> **The task**:
Scan the records for the line containing "Theorem isPowerOfTwo_correct v". From there through the last line, write out each line exactly.
** Data follows **
(* ===== verification/BlockHeader.v ===== *)
(** src/src/BlockHeader.hpp: the 16-byte header in front of every user pointer,
    the size constants, and the two alignment helpers. *)

From iris.proofmode Require Import proofmode.
From S2P Require Import Prelude.
From S2P Require Import HeapProp.
From S2P Require Import Memory.
From S2P Require Import Logic.

(** ** Constants *)
Definition kHeaderSize : Z := 16.
Definition kDefaultAlignment : Z := 16.
Definition kSmallMax : Z := 4096.
Definition kMediumMax : Z := 256 * 1024.
Definition kStateAllocated : Z := 0xA11C.
Definition kStateFreed : Z := 0xF4EE.

(** ** [enum class Tier : std::uint16_t] *)
Inductive Tier := Small | Medium | Large | AlignedShim | DebugShim.
#[global] Instance Tier_eq_dec : EqDecision Tier.
Proof. solve_decision. Defined.

Definition tier_code (t : Tier) : Z :=
  match t with
  | Small => 0x51 | Medium => 0x52 | Large => 0x53 | AlignedShim => 0x54 | DebugShim => 0x55
  end.
(** [static_cast<Tier>(tier)]; a value that names no enumerator takes the
    [default] branch of every switch of the program. *)
Definition tierValue (tier : Z) : option Tier :=
  if decide (tier = 0x51) then Some Small
  else if decide (tier = 0x52) then Some Medium
  else if decide (tier = 0x53) then Some Large
  else if decide (tier = 0x54) then Some AlignedShim
  else if decide (tier = 0x55) then Some DebugShim
  else None.
Definition hasValidTier (tier : Z) : bool :=
  (tier_code Small <=? tier) && (tier <=? tier_code DebugShim).

(** ** The header's address and its fields *)
Definition headerOf (userPtr : Z) : Z := userPtr - kHeaderSize.
Definition userPointerOf (blockStart : Z) : Z := blockStart + kHeaderSize.

Section fields.
Context `{HOS : !OS}.
Definition load_payloadSize (h : Z) : cmd Z := load 8 h.
Definition load_tier (h : Z) : cmd Z := load 2 (h + 8).
Definition load_state (h : Z) : cmd Z := load 2 (h + 10).
Definition load_offset (h : Z) : cmd Z := load 4 (h + 12).
Definition store_payloadSize (h v : Z) : cmd () := store 8 h v.
Definition store_tier (h v : Z) : cmd () := store 2 (h + 8) v.
Definition store_state (h v : Z) : cmd () := store 2 (h + 10) v.
Definition store_offset (h v : Z) : cmd () := store 4 (h + 12) v.
End fields.

(** ** Alignment helpers *)
Definition alignUp (value alignment : Z) : Z :=
  Z.land (value +₆₄ alignment -₆₄ 1) (not64 (alignment -₆₄ 1)).
Definition isPowerOfTwo (value : Z) : bool :=
  negb (value =? 0) && (Z.land value (value -₆₄ 1) =? 0).

(** ** Alignment: correctness *)

Lemma pow2_bounds k : 0 ≤ k < 64 → 0 < 2 ^ k < W64.
Proof. intros Hk. split; [lia|]. unfold W64. apply Z.pow_lt_mono_r; lia. Qed.

Lemma land_pred_pow2 v : 0 < v → Z.land v (v - 1) = 0 ↔ v = 2 ^ Z.log2 v.
Proof.
  intros Hv. pose proof (Z.log2_nonneg v). pose proof (Z.log2_spec v Hv) as [H1 H2].
  split.
  - intros Hl. destruct (decide (v = 2 ^ Z.log2 v)) as [?|Hne]; [done|exfalso].
    assert (Z.log2 (v - 1) = Z.log2 v) as Hlog by (apply Z.log2_unique; lia).
    assert (Z.testbit (Z.land v (v - 1)) (Z.log2 v) = true) as Ht.
    { rewrite Z.land_spec Z.bit_log2 //= -{1}Hlog Z.bit_log2; lia. }
    by rewrite Hl Z.bits_0 in Ht.
  - intros Heq. rewrite {1 2}Heq Z.sub_1_r -Z.ones_equiv Z.land_ones //.
    rewrite Z.mod_same //. lia.
Qed.

Lemma isPowerOfTwo_true v : in64 v → isPowerOfTwo v = true ↔ ∃ k, 0 ≤ k < 64 ∧ v = 2 ^ k.
Proof.
  intros Hv. unfold isPowerOfTwo. rewrite andb_true_iff negb_true_iff Z.eqb_neq Z.eqb_eq.
  split.
  - intros [Hnz Hl]. unfold in64 in Hv. rewrite sub64_small in Hl; [|word_lia].
    apply land_pred_pow2 in Hl; [|lia]. exists (Z.log2 v). split; [|done].
    split; [apply Z.log2_nonneg|]. apply Z.log2_lt_pow2; [lia|]. apply Hv.
  - intros (k & Hk & ->). pose proof (pow2_bounds k Hk). split; [lia|].
    rewrite sub64_small; [|unfold in64; lia]. apply land_pred_pow2; [lia|].
    by rewrite Z.log2_pow2; [|lia].
Qed.

(** [alignUp] on a power of two is the smallest multiple that is not below [v]. *)
Lemma alignUp_pow2 v k :
  0 ≤ k < 64 → 0 ≤ v → v + 2 ^ k - 1 < W64 →
  alignUp v (2 ^ k) = (v + 2 ^ k - 1) / 2 ^ k * 2 ^ k.
Proof.
  intros Hk Hv Hlt. pose proof (pow2_bounds k Hk). unfold alignUp.
  assert (v +₆₄ 2 ^ k -₆₄ 1 = v + 2 ^ k - 1) as ->.
  { unfold sub64, add64, wrap64. rewrite Zminus_mod_idemp_l. apply Z.mod_small. lia. }
  rewrite (sub64_small (2 ^ k)); [|unfold in64; lia].
  rewrite land_not64_mask //; [|unfold in64; lia].
  pose proof (Z.div_mod (v + 2 ^ k - 1) (2 ^ k)). lia.
Qed.
Lemma alignUp_bounds v k :
  0 ≤ k < 64 → 0 ≤ v → v + 2 ^ k - 1 < W64 →
  v ≤ alignUp v (2 ^ k) < v + 2 ^ k ∧ alignUp v (2 ^ k) mod 2 ^ k = 0.
Proof.
  intros Hk Hv Hlt. pose proof (pow2_bounds k Hk). rewrite alignUp_pow2 //.
  rewrite Z.mod_mul; [|lia].
  pose proof (Z.div_mod (v + 2 ^ k - 1) (2 ^ k)).
  pose proof (Z.mod_pos_bound (v + 2 ^ k - 1) (2 ^ k)). lia.
Qed.
Lemma alignUp_16 v : 0 ≤ v → v + 15 < W64 → alignUp v 16 = (v + 15) / 16 * 16.
Proof.
  intros. change 16 with (2 ^ 4) at 1. rewrite alignUp_pow2; [|lia|done|lia].
  change (2 ^ 4) with 16. f_equal. f_equal. lia.
Qed.

(** ** Ownership of a header *)

(** The four fields of a header at address [h]. *)
Definition header_at (h sz tier state off : Z) : heapPropI :=
  ⌜h mod 16 = 0⌝ ∗ h ↦64 sz ∗ (h + 8) ↦16 tier ∗ (h + 10) ↦16 state ∗ (h + 12) ↦32 off.

Section header_rules.
Context `{HOS : !OS}.

Lemma header_raw h sz tier state off : header_at h sz tier state off ⊢ raw h 16.
Proof.
  iIntros "(%Ha & H1 & H2 & H3 & H4)". rewrite !word_raw.
  iApply (raw_take h 8 16); [lia|]. iFrame "H1". change (16 - 8) with 8.
  iApply (raw_take (h + 8) 2 8); [lia|]. iFrame "H2".
  replace (h + 8 + 2) with (h + 10) by lia. change (8 - 2) with 6.
  iApply (raw_take (h + 10) 2 6); [lia|]. iFrame "H3".
  replace (h + 10 + 2) with (h + 12) by lia. iFrame.
Qed.
Lemma raw_header h : h mod 16 = 0 → raw h 16 ⊢ ∃ sz tier state off, header_at h sz tier state off.
Proof.
  intros Ha. rewrite (raw_take h 8 16); [|lia].
  rewrite (raw_take (h + 8) 2 (16 - 8)); [|lia].
  rewrite (raw_take (h + 8 + 2) 2 (16 - 8 - 2)); [|lia].
  replace (h + 8 + 2) with (h + 10) by lia. replace (h + 10 + 2) with (h + 12) by lia.
  rewrite (raw_word64 h); [|align_lia]. rewrite (raw_word16 (h + 8)); [|align_lia].
  rewrite (raw_word16 (h + 10)); [|align_lia].
  change (16 - 8 - 2 - 2) with 4. rewrite (raw_word32 (h + 12)); [|align_lia].
  iIntros "((%sz & H1) & (%t & H2) & (%s & H3) & (%o & H4))".
  iExists sz, t, s, o. by iFrame.
Qed.
Lemma header_range h sz tier state off :
  header_at h sz tier state off ⊢ ⌜0 < h ∧ h + 16 ≤ W64⌝.
Proof. rewrite header_raw. apply raw_range. lia. Qed.
Lemma header_fields h sz tier state off :
  header_at h sz tier state off ⊢
  ⌜h mod 16 = 0 ∧ in64 sz ∧ 0 ≤ tier < 2 ^ 16 ∧ 0 ≤ state < 2 ^ 16 ∧ 0 ≤ off < 2 ^ 32⌝.
Proof.
  iIntros "(%Ha & H1 & H2 & H3 & H4)". rewrite !word_pure.
  iDestruct "H1" as %[??]. iDestruct "H2" as %[??]. iDestruct "H3" as %[??].
  iDestruct "H4" as %[??]. done.
Qed.

Lemma wp_load_payloadSize h sz t s o Q :
  header_at h sz t s o ∗ (header_at h sz t s o -∗ Q sz) ⊢ wp (load_payloadSize h) Q.
Proof.
  iIntros "[(%&H1&H2) HQ]". iApply wp_load. iFrame "H1". iIntros "H1". iApply "HQ". by iFrame.
Qed.
Lemma wp_load_tier h sz t s o Q :
  header_at h sz t s o ∗ (header_at h sz t s o -∗ Q t) ⊢ wp (load_tier h) Q.
Proof.
  iIntros "[(%&H1&H2&H3) HQ]". iApply wp_load. iFrame "H2". iIntros "H2". iApply "HQ". by iFrame.
Qed.
Lemma wp_load_state h sz t s o Q :
  header_at h sz t s o ∗ (header_at h sz t s o -∗ Q s) ⊢ wp (load_state h) Q.
Proof.
  iIntros "[(%&H1&H2&H3&H4) HQ]". iApply wp_load. iFrame "H3". iIntros "H3". iApply "HQ". by iFrame.
Qed.
Lemma wp_load_offset h sz t s o Q :
  header_at h sz t s o ∗ (header_at h sz t s o -∗ Q o) ⊢ wp (load_offset h) Q.
Proof.
  iIntros "[(%&H1&H2&H3&H4) HQ]". iApply wp_load. iFrame "H4". iIntros "H4". iApply "HQ". by iFrame.
Qed.
Lemma wp_store_payloadSize h sz t s o v Q :
  in64 v → header_at h sz t s o ∗ (header_at h v t s o -∗ Q ()) ⊢ wp (store_payloadSize h v) Q.
Proof.
  intros Hv. iIntros "[(%&H1&H2) HQ]". iApply wp_store; [exact Hv|]. iFrame "H1".
  iIntros "H1". iApply "HQ". by iFrame.
Qed.
Lemma wp_store_tier h sz t s o v Q :
  0 ≤ v < 2 ^ 16 → header_at h sz t s o ∗ (header_at h sz v s o -∗ Q ()) ⊢ wp (store_tier h v) Q.
Proof.
  intros Hv. iIntros "[(%&H1&H2&H3) HQ]". iApply wp_store; [exact Hv|]. iFrame "H2".
  iIntros "H2". iApply "HQ". by iFrame.
Qed.
Lemma wp_store_state h sz t s o v Q :
  0 ≤ v < 2 ^ 16 → header_at h sz t s o ∗ (header_at h sz t v o -∗ Q ()) ⊢ wp (store_state h v) Q.
Proof.
  intros Hv. iIntros "[(%&H1&H2&H3&H4) HQ]". iApply wp_store; [exact Hv|]. iFrame "H3".
  iIntros "H3". iApply "HQ". by iFrame.
Qed.
Lemma wp_store_offset h sz t s o v Q :
  0 ≤ v < 2 ^ 32 → header_at h sz t s o ∗ (header_at h sz t s v -∗ Q ()) ⊢ wp (store_offset h v) Q.
Proof.
  intros Hv. iIntros "[(%&H1&H2&H3&H4) HQ]". iApply wp_store; [exact Hv|]. iFrame "H4".
  iIntros "H4". iApply "HQ". by iFrame.
Qed.
End header_rules.

(** ** Properties *)

(** [alignUp v a], for a power of two [a] and no wrap-around, is the least
    multiple of [a] that is at least [v]. *)
Theorem alignUp_least_multiple v k m :
  0 ≤ k < 64 → 0 ≤ v → v + 2 ^ k - 1 < W64 → m mod 2 ^ k = 0 → v ≤ m →
  v ≤ alignUp v (2 ^ k) ≤ m ∧ alignUp v (2 ^ k) mod 2 ^ k = 0.
Proof.
  intros Hk Hv Hlt Hm Hvm. destruct (alignUp_bounds v k Hk Hv Hlt) as [Hb Hmod].
  split_and!; [lia| |done].
  pose proof (pow2_bounds k Hk).
  apply Z.div_exact in Hm; [|lia]. apply Z.div_exact in Hmod; [|lia].
  assert (alignUp v (2 ^ k) / 2 ^ k < m / 2 ^ k + 1); nia.
Qed.
Lemma alignUp_least_multiple_witness :
  40 ≤ alignUp 40 (2 ^ 4) ≤ 64 ∧ alignUp 40 (2 ^ 4) mod 2 ^ 4 = 0.
Proof. apply (alignUp_least_multiple 40 4 64); vm_compute; intuition congruence. Defined.

(** [isPowerOfTwo] accepts exactly the powers of two of [std::size_t]. *)
Theorem isPowerOfTwo_correct v :
  in64 v → isPowerOfTwo v = true ↔ ∃ k, 0 ≤ k < 64 ∧ v = 2 ^ k.
Proof. apply isPowerOfTwo_true. Qed.
Lemma isPowerOfTwo_correct_witness :
  isPowerOfTwo 4096 = true ↔ ∃ k, 0 ≤ k < 64 ∧ 4096 = 2 ^ k.
Proof. apply (isPowerOfTwo_correct 4096). vm_compute. intuition congruence. Defined.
** End of Data **
> **Exercise result**:
Theorem isPowerOfTwo_correct v :
  in64 v → isPowerOfTwo v = true ↔ ∃ k, 0 ≤ k < 64 ∧ v = 2 ^ k.
Proof. apply isPowerOfTwo_true. Qed.
Lemma isPowerOfTwo_correct_witness :
  isPowerOfTwo 4096 = true ↔ ∃ k, 0 ≤ k < 64 ∧ 4096 = 2 ^ k.
Proof. apply (isPowerOfTwo_correct 4096). vm_compute. intuition congruence. Defined.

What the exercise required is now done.